- Directed by: Peter Handke
- Screenplay by: Peter Handke
- Based on: The Absence by Peter Handke
- Cinematography: Agnès Godard
- Edited by: Peter Przygodda
- Music by: Joseph-Maria Bargadi Heinrich Schutz
- Release date: 6 September 1992 (Venice);
- Running time: 112 minutes
- Countries: France Germany Spain
- Languages: French German Spanish

= The Absence (1992 film) =

1992 film

The Absence (L'Absence; Die Abwesenheit) is a 1992 French-German-Spanish drama film directed by Peter Handke. It follows the journey of four nameless people: the old man, the woman, the soldier, and the gambler. The film is based on Handke's novella with the same name. It premiered in competition at the 49th Venice International Film Festival.

==Cast==
- Bruno Ganz as the gambler
- Jeanne Moreau as the writer's wife
- Alex Descas as the soldier
- Eustaquio Barjau as the writer
- Sophie Semin as the young woman
- Arielle Dombasle

==Release==
The film premiered on 6 September 1992 in competition at the 49th Venice International Film Festival.

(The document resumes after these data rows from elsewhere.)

(* ===== verification/Binning.v ===== *)
(** * Grid-cell averaging of [heatmap_generator-2.py]

    The script projects the samples to Web Mercator metres (lines 23-24),
    assigns each one to a square cell of [cell_size_m] metres counted from
    the smallest coordinate (lines 29-37), groups the samples by cell with
    [df.groupby(["gx", "gy"])] and aggregates the mean RSSI, the number of
    samples and the mean position of each cell (lines 42-47), drops the
    cells with fewer than two samples (line 50), converts the cell centres
    back to latitude and longitude (lines 55-58) and weighs each cell with
    [mean_rssi + 100] (lines 64-69).

    The projections are Section variables, as in [Pipeline].  Coordinates are
    finite (a NaN coordinate makes [astype(int)] raise, which is not
    modelled); the RSSI is a float with numpy's NaN and infinities, and
    pandas' [mean] skips its NaNs.  [groupby] is an insertion into an
    association list kept sorted by key, which is how pandas orders the
    groups ([sort=True]); its lemmas show that every group holds the
    samples of one key, in the order of the samples. *)

From Stdlib Require Import QArith Qround Qminmax Lqa ZArith List Lia Sorting.
From S2P Require Import Prelude PyFloat Grid.
Import ListNotations.

(** One projected sample: its RSSI and its Web Mercator coordinates. *)
Record brow : Type := mk_brow {
  b_rssi : pyfloat;
  b_x : Q;
  b_y : Q
}.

It was released in France on 20 January 1993 and Germany on 24 February 1994.

==Reception==
Thomas Quinn Curtiss wrote in The New York Times: "The movie, being shown at the film festival here, follows four people - an old man, a young woman, a soldier and a player - as they walk about an imaginary topography across continents, hoping to escape from their everyday existence. ... They pontificate and recite monologues, but as they arrive at no conclusions the spectator may wonder whether their journey was really necessary."